■ **WHAT THE TASK ASKS**: Your task is to copy every line of the entries that contains "Rabs".

■ **RECORDS TO USE**:
☆ ☆ ☆
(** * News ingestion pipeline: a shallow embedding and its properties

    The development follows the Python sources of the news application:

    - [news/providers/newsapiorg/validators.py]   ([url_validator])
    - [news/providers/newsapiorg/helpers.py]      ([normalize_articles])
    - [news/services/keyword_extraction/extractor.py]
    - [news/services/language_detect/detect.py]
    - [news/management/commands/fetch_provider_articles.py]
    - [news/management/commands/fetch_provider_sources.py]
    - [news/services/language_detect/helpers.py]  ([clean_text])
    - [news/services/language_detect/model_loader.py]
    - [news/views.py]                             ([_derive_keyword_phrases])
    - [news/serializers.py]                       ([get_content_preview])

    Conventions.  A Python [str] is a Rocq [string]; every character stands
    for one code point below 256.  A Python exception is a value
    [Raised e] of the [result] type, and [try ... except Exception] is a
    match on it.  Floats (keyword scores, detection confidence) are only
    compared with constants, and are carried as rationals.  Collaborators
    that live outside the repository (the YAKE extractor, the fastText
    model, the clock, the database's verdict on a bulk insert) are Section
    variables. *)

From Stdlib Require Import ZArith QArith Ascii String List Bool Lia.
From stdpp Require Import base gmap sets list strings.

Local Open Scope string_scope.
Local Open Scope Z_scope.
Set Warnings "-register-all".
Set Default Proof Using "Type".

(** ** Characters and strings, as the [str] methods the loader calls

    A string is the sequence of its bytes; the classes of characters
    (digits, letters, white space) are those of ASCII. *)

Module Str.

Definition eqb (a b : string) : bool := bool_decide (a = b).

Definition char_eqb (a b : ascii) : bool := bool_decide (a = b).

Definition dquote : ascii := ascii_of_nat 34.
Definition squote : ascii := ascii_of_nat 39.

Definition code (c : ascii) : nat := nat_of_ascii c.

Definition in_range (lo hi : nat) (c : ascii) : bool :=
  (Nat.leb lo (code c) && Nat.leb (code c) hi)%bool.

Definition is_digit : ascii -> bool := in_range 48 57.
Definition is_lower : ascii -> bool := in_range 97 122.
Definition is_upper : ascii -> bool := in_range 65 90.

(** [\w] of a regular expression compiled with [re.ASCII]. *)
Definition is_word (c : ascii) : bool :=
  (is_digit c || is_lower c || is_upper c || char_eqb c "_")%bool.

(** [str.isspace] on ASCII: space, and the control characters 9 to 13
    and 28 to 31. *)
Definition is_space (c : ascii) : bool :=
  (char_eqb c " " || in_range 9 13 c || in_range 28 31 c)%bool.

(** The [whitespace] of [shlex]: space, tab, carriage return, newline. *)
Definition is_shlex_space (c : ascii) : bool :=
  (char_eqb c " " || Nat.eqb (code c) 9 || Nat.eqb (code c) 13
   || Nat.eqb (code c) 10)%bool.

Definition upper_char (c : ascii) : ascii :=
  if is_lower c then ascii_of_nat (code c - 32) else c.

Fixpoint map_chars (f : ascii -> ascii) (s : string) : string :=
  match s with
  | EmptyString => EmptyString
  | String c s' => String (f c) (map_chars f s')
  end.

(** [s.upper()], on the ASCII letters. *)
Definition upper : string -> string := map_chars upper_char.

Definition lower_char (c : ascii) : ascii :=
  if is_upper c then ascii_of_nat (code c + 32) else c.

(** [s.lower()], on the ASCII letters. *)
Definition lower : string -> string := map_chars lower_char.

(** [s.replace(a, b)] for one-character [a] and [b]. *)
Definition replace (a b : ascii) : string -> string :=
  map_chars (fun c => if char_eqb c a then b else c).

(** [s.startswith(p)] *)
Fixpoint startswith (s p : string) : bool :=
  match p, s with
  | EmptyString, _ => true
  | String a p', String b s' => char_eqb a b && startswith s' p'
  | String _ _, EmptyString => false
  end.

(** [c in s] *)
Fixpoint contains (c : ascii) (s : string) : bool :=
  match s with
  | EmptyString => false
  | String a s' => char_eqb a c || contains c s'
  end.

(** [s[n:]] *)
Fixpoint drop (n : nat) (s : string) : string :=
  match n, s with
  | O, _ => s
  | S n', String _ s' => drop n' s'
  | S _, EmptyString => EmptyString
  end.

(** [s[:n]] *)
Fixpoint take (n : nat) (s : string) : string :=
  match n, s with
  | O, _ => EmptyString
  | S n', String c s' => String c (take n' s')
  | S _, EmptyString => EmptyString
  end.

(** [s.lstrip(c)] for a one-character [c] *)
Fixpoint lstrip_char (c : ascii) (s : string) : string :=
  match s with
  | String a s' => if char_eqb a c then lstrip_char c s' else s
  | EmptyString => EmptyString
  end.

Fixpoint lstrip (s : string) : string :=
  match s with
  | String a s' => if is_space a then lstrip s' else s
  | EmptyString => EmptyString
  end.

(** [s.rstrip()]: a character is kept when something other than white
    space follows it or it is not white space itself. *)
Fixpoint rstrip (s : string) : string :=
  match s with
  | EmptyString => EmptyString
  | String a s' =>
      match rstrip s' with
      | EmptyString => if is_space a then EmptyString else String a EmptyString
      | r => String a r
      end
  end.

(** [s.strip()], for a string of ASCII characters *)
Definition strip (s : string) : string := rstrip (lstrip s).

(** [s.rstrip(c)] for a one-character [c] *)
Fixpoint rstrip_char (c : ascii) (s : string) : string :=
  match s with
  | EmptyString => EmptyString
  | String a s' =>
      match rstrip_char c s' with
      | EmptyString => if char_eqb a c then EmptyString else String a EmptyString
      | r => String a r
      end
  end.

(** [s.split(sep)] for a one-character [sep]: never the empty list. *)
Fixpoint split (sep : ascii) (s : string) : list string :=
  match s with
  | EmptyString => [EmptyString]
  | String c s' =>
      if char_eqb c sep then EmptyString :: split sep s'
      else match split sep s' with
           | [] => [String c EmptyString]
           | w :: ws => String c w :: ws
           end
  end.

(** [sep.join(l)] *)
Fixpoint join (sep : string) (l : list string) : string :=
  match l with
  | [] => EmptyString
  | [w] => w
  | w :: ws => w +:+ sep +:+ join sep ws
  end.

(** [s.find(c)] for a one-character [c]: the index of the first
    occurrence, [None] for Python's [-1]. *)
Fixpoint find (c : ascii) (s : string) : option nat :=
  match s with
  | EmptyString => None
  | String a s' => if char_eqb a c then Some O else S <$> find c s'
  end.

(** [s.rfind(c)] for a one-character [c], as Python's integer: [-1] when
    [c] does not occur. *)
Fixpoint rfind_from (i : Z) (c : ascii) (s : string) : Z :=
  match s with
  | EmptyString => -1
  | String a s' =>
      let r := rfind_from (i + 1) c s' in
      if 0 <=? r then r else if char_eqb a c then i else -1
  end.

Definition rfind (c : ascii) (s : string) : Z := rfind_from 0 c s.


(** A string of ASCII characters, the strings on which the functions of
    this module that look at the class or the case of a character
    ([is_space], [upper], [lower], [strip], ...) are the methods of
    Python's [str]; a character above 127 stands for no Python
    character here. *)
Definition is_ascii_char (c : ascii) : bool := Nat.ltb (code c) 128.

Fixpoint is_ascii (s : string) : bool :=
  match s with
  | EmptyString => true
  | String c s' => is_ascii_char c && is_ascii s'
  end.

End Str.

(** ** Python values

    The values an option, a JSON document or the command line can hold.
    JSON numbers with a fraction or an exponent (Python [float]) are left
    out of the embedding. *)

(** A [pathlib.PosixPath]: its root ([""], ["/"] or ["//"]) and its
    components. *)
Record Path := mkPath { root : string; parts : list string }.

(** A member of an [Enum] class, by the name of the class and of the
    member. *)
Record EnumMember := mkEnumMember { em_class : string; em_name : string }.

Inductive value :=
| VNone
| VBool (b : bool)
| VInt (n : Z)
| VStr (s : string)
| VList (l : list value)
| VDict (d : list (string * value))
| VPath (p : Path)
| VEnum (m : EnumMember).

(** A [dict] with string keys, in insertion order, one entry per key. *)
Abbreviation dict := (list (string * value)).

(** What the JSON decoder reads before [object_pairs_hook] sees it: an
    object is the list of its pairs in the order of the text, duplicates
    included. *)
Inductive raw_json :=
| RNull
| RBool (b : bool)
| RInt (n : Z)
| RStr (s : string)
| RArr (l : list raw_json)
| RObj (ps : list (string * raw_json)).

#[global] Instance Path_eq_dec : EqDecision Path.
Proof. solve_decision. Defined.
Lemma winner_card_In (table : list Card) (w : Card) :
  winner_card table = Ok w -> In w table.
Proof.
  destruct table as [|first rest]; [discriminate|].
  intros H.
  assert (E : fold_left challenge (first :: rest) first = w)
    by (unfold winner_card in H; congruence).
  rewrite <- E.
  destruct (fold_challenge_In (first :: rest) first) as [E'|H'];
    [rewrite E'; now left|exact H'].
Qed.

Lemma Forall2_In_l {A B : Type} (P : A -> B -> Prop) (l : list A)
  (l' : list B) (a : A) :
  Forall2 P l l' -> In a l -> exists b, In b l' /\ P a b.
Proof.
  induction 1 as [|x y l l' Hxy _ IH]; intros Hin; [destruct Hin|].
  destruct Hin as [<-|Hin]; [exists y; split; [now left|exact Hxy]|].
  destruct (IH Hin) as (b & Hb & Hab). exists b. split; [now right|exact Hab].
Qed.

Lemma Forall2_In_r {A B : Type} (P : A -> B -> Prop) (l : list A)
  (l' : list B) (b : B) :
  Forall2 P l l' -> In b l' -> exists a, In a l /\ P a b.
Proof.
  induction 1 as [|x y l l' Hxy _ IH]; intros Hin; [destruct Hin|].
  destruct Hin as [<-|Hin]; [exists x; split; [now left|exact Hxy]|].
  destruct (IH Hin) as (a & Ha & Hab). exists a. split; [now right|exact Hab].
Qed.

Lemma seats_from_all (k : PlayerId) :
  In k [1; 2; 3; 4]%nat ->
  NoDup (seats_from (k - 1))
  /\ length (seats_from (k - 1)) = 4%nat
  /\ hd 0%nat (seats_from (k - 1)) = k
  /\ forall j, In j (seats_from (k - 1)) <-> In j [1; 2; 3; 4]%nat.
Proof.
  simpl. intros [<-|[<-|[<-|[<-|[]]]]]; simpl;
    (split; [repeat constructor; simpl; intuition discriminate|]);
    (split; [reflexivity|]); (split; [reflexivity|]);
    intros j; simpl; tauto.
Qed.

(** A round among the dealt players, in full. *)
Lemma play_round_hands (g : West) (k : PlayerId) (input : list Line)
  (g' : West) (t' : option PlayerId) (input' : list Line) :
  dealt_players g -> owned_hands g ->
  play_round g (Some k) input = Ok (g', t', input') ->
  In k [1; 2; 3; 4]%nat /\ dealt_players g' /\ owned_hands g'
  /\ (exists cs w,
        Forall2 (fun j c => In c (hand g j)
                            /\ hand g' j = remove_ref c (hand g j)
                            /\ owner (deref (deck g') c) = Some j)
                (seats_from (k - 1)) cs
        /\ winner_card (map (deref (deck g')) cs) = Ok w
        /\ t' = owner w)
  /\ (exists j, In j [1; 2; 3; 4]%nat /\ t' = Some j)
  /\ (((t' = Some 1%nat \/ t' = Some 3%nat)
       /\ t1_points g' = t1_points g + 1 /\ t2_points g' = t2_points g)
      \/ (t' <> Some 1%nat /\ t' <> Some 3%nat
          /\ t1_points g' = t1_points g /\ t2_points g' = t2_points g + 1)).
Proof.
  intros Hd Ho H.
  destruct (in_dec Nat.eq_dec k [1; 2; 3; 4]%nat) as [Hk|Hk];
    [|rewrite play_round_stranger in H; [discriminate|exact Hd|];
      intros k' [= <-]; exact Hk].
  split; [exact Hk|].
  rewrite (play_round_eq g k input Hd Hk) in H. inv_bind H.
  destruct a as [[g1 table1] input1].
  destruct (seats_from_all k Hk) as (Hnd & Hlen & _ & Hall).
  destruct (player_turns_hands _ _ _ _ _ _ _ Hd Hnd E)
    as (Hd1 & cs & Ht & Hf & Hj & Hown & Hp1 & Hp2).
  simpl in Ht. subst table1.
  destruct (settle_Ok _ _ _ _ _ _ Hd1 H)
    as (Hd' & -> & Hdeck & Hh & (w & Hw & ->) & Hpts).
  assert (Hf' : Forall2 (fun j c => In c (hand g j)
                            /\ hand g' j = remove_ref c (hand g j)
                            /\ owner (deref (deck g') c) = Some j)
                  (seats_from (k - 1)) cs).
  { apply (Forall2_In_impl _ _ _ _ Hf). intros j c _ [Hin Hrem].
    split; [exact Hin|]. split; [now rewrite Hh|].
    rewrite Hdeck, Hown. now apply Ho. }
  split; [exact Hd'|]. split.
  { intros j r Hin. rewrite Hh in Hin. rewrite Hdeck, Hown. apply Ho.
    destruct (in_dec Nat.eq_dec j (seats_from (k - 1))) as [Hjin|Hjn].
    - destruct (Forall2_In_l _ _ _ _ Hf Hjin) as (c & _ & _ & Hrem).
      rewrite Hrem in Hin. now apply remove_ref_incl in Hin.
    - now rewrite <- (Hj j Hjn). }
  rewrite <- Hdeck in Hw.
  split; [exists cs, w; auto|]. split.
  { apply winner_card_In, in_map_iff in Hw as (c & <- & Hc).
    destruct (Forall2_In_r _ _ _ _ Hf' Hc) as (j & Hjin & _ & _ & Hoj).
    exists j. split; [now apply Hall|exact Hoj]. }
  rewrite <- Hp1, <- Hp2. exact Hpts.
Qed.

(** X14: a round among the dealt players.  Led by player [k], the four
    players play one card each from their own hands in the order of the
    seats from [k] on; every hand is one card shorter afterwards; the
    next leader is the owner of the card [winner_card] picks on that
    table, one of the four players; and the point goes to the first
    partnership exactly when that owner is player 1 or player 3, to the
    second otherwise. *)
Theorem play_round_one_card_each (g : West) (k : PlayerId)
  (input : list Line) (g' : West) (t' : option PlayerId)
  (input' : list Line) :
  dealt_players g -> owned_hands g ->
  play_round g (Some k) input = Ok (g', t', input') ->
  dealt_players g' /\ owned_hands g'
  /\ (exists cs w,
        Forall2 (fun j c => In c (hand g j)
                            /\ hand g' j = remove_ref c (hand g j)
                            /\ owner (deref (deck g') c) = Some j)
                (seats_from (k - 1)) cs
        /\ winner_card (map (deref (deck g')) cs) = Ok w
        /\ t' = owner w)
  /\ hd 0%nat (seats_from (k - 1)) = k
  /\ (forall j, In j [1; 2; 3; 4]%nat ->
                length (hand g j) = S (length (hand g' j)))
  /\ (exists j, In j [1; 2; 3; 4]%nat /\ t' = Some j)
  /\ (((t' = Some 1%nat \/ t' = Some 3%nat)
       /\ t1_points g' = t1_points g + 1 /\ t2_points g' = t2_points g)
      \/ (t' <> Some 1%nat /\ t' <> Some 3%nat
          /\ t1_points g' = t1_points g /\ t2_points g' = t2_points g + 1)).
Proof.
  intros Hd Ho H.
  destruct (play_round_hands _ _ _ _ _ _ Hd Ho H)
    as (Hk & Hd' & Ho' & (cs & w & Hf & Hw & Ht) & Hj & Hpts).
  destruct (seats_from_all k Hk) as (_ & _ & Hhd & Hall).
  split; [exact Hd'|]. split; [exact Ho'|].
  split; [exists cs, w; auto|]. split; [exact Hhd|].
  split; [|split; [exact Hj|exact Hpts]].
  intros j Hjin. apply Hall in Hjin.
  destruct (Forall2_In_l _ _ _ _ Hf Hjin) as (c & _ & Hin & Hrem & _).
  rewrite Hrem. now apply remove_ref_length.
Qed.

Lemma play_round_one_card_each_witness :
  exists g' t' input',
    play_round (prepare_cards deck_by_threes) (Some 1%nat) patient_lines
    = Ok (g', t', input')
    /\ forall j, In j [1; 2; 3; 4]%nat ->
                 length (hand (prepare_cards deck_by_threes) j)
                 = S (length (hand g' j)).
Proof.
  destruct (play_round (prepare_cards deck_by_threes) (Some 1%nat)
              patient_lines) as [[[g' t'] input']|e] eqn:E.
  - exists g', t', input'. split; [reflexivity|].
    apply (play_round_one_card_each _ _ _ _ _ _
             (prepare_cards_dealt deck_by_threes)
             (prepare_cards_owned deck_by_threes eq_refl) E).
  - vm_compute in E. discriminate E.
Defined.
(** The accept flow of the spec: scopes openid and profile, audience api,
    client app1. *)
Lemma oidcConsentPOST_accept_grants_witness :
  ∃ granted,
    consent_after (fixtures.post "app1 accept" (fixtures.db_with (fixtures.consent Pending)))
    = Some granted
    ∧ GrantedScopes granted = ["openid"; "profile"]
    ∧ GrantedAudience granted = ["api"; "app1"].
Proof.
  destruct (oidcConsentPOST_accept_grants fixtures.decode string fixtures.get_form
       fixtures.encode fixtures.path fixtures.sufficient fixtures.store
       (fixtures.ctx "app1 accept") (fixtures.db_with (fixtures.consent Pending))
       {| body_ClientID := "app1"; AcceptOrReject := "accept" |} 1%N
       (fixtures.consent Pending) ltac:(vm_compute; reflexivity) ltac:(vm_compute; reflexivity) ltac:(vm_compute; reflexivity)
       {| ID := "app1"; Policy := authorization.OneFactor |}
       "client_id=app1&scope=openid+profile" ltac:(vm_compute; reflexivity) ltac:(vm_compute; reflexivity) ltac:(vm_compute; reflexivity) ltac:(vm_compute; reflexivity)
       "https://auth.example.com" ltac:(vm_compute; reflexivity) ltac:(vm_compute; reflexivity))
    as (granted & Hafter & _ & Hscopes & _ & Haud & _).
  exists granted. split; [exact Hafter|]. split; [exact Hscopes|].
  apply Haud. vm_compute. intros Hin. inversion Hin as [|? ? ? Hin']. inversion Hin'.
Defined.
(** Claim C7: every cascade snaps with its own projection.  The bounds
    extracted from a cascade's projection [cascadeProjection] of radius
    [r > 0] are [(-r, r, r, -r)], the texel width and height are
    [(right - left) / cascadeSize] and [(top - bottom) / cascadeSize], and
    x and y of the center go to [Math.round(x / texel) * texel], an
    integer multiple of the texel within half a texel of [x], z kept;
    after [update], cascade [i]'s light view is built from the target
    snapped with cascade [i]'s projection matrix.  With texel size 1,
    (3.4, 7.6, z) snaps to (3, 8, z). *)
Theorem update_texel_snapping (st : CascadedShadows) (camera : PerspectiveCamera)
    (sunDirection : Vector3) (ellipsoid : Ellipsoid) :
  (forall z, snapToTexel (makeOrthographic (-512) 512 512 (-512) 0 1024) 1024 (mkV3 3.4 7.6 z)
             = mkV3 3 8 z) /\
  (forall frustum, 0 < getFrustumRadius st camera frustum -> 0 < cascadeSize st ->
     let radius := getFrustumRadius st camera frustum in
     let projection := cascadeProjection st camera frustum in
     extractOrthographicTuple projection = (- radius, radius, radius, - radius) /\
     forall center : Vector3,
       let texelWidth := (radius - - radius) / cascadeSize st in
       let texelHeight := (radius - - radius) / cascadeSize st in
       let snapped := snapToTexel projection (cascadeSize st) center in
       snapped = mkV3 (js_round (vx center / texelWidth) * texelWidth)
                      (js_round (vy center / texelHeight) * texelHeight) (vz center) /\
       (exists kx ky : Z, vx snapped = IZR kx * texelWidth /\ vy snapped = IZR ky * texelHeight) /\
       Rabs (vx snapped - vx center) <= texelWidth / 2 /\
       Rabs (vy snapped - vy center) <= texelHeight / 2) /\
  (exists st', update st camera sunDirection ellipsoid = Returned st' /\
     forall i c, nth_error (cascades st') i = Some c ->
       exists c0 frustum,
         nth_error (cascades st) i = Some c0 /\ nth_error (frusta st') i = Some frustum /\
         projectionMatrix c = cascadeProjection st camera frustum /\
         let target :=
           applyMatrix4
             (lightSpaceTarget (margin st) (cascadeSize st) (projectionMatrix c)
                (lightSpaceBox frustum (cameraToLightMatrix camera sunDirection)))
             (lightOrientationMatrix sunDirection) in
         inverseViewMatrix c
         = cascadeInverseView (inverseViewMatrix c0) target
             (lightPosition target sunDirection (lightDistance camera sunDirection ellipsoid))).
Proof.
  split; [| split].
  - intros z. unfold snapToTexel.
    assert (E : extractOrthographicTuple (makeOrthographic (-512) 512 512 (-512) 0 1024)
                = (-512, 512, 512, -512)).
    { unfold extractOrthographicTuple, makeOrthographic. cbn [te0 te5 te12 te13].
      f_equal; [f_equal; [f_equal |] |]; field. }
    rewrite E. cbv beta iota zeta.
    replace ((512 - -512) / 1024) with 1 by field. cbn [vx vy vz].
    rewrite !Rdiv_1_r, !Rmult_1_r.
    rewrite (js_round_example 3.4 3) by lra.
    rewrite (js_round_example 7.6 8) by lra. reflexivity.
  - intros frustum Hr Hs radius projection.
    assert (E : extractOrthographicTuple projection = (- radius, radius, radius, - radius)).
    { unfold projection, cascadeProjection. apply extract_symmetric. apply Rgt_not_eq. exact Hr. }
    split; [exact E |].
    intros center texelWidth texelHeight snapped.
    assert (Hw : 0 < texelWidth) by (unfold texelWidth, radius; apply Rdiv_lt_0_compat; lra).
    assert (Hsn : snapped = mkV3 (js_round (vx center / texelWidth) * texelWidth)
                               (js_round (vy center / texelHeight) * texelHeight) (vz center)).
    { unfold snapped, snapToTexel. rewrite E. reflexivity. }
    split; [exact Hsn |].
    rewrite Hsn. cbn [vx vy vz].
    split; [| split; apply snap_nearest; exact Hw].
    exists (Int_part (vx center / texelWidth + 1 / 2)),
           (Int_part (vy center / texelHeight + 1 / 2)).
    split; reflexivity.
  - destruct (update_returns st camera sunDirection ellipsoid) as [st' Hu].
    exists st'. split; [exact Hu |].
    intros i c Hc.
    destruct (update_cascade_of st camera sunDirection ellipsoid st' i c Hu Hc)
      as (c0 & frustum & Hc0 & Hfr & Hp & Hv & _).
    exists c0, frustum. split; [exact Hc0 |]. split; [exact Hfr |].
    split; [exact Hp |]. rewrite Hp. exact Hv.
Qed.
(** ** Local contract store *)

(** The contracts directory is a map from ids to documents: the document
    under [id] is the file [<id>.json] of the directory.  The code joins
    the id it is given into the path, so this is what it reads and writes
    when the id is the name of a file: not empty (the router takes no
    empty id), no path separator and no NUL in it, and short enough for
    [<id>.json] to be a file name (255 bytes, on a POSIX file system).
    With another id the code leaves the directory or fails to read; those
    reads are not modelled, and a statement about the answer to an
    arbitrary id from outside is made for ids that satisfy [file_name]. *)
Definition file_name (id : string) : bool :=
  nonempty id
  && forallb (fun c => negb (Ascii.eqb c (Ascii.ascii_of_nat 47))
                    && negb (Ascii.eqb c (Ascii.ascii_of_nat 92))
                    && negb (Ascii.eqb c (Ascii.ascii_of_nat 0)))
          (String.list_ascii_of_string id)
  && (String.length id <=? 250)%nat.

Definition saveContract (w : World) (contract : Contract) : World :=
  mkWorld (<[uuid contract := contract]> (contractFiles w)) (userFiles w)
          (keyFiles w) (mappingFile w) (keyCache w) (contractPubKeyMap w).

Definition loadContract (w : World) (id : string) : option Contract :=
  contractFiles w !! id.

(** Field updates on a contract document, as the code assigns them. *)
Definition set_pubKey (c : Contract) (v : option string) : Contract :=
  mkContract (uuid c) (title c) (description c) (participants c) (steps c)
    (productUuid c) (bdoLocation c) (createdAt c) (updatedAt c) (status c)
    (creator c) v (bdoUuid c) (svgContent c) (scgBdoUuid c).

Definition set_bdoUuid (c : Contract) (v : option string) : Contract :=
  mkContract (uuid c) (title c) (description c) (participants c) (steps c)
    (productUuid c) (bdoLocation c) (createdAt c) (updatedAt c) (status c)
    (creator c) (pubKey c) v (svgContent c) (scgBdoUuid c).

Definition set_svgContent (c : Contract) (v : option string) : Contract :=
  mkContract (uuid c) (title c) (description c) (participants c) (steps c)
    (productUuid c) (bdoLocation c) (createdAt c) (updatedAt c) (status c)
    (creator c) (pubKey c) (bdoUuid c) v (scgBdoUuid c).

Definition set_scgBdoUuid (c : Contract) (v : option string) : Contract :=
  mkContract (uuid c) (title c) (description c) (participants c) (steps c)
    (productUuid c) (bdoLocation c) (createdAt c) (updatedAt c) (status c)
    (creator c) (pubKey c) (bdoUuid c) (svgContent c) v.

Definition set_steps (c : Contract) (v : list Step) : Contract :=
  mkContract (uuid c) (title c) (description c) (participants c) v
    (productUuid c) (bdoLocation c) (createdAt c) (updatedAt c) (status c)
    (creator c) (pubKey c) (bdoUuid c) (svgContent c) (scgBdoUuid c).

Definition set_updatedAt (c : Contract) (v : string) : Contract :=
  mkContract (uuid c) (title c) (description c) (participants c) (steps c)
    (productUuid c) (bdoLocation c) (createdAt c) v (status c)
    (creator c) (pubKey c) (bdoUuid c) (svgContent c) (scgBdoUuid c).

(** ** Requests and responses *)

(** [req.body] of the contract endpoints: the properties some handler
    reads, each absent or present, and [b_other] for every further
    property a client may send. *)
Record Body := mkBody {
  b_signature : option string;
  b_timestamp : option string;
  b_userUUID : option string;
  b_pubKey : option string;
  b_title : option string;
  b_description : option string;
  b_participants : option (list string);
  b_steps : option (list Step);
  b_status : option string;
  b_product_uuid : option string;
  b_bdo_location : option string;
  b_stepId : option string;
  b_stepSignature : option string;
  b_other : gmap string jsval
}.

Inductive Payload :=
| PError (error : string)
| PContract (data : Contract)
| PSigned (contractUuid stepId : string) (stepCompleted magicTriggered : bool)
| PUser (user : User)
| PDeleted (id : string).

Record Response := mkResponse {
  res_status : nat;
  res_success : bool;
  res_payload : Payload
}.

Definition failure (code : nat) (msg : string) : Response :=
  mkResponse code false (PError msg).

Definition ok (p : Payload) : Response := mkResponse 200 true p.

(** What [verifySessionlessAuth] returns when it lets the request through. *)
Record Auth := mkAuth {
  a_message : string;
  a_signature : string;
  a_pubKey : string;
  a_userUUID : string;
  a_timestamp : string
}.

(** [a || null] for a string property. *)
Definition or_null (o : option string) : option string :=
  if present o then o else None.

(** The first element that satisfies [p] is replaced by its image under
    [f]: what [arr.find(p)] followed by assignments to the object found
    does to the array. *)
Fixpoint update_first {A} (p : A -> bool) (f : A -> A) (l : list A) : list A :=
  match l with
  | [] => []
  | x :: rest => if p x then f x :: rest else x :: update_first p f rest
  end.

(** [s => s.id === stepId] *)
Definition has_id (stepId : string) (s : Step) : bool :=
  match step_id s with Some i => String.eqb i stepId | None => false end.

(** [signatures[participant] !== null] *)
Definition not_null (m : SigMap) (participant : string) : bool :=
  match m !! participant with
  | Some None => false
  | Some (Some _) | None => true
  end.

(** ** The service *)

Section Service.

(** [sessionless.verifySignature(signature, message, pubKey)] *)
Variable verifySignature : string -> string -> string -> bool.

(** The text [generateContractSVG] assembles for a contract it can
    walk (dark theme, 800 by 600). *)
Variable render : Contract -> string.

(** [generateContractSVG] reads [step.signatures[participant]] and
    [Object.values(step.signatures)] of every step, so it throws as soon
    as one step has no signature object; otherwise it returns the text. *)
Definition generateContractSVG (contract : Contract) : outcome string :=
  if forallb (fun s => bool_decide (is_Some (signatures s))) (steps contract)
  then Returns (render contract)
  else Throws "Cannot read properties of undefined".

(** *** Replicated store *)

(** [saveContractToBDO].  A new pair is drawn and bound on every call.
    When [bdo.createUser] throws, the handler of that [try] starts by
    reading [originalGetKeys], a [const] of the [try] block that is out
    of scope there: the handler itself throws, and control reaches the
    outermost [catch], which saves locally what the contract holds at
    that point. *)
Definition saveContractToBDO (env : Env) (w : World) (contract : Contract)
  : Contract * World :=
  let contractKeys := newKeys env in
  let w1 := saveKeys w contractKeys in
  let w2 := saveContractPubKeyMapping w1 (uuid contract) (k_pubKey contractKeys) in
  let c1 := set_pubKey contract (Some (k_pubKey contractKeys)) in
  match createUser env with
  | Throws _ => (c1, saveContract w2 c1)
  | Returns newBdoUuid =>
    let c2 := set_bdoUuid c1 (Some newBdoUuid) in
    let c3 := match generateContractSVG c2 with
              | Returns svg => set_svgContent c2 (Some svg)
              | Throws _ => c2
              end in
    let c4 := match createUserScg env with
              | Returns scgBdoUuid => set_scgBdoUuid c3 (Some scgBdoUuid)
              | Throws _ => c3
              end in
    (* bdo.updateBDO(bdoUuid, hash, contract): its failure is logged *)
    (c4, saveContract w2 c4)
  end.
☆ ☆ ☆
■ **TASK RESPONSE**:
       Rabs (vx snapped - vx center) <= texelWidth / 2 /\
       Rabs (vy snapped - vy center) <= texelHeight / 2) /\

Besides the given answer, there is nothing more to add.